[[ Records for this exercise open ]]

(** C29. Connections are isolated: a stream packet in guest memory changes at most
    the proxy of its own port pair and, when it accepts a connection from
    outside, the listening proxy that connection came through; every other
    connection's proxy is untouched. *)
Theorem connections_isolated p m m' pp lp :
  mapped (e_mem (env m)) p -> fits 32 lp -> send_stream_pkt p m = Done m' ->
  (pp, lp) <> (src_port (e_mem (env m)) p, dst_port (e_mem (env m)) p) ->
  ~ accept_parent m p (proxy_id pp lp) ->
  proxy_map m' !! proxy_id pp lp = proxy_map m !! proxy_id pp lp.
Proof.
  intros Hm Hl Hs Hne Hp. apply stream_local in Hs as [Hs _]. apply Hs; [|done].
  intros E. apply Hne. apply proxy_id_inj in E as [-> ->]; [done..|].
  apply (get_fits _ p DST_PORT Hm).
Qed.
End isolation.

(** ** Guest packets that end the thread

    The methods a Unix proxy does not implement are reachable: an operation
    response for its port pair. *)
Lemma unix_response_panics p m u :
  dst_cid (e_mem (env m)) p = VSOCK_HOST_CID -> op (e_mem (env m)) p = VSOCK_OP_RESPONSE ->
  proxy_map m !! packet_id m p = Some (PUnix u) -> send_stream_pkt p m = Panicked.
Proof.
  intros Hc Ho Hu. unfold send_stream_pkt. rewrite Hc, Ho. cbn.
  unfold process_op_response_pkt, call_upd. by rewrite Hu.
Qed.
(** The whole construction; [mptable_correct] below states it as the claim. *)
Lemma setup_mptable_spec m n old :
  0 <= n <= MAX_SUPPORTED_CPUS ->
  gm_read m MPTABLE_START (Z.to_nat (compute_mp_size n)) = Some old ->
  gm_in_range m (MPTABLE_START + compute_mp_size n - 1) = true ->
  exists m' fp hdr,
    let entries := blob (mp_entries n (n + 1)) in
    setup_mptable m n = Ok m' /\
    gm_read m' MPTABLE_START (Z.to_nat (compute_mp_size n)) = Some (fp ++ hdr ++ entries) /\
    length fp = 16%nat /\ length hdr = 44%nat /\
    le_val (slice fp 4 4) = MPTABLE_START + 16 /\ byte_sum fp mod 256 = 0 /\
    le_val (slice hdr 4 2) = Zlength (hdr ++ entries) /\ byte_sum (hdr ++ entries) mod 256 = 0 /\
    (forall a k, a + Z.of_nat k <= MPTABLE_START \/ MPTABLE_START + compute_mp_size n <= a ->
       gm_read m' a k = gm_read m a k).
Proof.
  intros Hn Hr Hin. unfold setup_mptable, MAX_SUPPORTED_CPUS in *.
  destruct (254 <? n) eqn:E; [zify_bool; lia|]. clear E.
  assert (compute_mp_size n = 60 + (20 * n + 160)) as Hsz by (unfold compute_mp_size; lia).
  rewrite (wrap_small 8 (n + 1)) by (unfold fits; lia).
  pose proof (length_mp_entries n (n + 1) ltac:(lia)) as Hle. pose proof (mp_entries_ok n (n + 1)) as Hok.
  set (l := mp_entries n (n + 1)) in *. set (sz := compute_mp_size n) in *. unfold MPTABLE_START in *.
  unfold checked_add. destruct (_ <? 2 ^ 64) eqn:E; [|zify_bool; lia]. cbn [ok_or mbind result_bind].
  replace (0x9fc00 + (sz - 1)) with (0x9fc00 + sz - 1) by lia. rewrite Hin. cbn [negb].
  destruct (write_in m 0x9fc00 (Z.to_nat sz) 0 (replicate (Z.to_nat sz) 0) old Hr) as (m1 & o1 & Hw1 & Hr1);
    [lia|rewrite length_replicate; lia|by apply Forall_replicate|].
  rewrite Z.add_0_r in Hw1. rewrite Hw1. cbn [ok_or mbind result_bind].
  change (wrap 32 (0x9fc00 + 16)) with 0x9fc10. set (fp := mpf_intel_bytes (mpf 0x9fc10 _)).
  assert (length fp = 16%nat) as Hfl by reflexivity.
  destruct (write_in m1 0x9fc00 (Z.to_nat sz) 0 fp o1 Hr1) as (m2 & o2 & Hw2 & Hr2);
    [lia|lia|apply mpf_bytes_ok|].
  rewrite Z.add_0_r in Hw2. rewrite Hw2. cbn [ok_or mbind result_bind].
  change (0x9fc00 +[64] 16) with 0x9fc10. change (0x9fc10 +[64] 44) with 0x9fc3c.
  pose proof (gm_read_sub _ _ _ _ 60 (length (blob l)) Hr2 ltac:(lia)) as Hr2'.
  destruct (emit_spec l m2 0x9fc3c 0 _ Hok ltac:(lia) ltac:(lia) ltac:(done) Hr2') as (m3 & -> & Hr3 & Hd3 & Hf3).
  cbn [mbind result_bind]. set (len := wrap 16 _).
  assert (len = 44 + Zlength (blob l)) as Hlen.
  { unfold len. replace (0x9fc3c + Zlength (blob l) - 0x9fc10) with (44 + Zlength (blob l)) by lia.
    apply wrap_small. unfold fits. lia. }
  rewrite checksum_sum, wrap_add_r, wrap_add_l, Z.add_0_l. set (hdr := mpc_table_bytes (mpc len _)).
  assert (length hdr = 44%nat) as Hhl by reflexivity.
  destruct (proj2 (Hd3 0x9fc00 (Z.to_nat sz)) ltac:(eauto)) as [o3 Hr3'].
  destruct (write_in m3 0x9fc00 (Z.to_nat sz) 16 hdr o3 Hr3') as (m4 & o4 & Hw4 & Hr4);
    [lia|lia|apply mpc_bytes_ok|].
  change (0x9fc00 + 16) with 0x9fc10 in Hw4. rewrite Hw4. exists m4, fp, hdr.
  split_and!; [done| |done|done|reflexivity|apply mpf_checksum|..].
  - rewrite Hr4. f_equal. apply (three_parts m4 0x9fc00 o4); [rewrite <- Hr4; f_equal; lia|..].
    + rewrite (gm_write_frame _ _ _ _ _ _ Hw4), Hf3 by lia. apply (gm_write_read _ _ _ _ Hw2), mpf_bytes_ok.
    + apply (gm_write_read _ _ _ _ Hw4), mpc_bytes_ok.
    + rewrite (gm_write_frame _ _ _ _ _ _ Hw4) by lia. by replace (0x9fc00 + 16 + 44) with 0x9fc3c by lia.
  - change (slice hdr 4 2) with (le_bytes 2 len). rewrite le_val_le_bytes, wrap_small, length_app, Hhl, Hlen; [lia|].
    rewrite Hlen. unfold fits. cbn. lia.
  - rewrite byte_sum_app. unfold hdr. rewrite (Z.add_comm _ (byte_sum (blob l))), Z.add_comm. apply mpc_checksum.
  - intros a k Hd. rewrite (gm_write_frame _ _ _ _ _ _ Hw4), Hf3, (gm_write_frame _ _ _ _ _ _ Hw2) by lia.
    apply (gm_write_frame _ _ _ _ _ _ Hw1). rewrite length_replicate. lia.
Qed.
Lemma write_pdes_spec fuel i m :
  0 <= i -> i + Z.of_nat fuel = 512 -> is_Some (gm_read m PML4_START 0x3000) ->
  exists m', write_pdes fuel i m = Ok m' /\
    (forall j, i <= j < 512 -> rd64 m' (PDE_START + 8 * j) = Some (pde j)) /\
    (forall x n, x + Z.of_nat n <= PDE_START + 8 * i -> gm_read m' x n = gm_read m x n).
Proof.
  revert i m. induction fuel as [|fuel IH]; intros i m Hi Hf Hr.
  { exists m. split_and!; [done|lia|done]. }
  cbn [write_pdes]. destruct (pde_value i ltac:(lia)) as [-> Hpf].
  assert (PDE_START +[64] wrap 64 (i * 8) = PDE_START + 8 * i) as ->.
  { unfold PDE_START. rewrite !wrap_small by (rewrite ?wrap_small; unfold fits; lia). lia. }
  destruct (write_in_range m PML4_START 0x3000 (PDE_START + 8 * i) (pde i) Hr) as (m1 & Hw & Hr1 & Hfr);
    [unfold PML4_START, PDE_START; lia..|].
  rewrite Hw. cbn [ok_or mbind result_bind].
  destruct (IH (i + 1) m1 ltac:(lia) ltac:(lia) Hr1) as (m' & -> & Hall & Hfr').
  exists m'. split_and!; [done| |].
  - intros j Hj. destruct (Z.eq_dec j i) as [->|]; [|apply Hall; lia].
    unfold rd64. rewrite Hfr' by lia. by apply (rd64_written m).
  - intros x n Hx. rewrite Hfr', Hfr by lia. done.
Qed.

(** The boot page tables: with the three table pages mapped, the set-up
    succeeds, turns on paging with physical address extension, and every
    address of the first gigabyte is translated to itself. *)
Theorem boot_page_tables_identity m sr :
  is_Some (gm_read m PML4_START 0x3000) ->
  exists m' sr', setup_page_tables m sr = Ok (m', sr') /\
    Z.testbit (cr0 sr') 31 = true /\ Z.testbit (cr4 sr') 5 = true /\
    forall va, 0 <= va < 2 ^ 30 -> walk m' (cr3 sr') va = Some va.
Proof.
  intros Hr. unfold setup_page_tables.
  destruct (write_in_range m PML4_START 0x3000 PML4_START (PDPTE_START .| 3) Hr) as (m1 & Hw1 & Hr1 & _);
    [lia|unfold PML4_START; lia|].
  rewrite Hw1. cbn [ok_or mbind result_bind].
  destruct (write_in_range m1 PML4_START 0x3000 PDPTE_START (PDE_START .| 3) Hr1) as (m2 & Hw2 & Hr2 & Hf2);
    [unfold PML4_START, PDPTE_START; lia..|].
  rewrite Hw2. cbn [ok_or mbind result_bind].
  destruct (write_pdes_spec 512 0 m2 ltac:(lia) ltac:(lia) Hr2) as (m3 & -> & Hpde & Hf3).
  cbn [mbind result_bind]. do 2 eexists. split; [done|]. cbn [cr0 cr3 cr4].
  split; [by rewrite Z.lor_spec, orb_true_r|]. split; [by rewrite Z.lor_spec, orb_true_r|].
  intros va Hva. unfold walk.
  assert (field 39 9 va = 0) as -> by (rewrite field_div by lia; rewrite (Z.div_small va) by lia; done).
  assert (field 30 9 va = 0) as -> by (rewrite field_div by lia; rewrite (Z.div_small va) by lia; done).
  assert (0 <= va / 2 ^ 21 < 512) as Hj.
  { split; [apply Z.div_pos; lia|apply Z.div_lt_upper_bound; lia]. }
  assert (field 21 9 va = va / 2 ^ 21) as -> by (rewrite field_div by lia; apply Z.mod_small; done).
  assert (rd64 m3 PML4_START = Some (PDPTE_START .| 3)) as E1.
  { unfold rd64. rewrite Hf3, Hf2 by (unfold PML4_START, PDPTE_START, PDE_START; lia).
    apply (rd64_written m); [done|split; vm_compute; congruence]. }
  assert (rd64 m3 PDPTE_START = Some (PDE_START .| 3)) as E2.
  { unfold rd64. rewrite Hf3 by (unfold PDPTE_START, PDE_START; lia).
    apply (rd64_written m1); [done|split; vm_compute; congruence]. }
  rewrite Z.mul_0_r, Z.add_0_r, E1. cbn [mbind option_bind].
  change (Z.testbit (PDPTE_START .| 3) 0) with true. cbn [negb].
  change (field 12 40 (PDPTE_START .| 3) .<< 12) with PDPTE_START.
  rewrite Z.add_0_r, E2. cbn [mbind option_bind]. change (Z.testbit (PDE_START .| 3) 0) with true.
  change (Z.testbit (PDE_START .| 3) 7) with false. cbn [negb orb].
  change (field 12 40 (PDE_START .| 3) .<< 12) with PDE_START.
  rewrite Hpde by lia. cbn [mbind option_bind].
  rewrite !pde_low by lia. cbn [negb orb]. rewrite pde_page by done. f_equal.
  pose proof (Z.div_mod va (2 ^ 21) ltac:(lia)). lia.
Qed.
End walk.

[[ Records for this exercise closed ]]

■ Task directions
Select from the material above each line in which the string "congruence" appears, and list those lines.

■ Result below
    apply (rd64_written m); [done|split; vm_compute; congruence]. }
    apply (rd64_written m1); [done|split; vm_compute; congruence]. }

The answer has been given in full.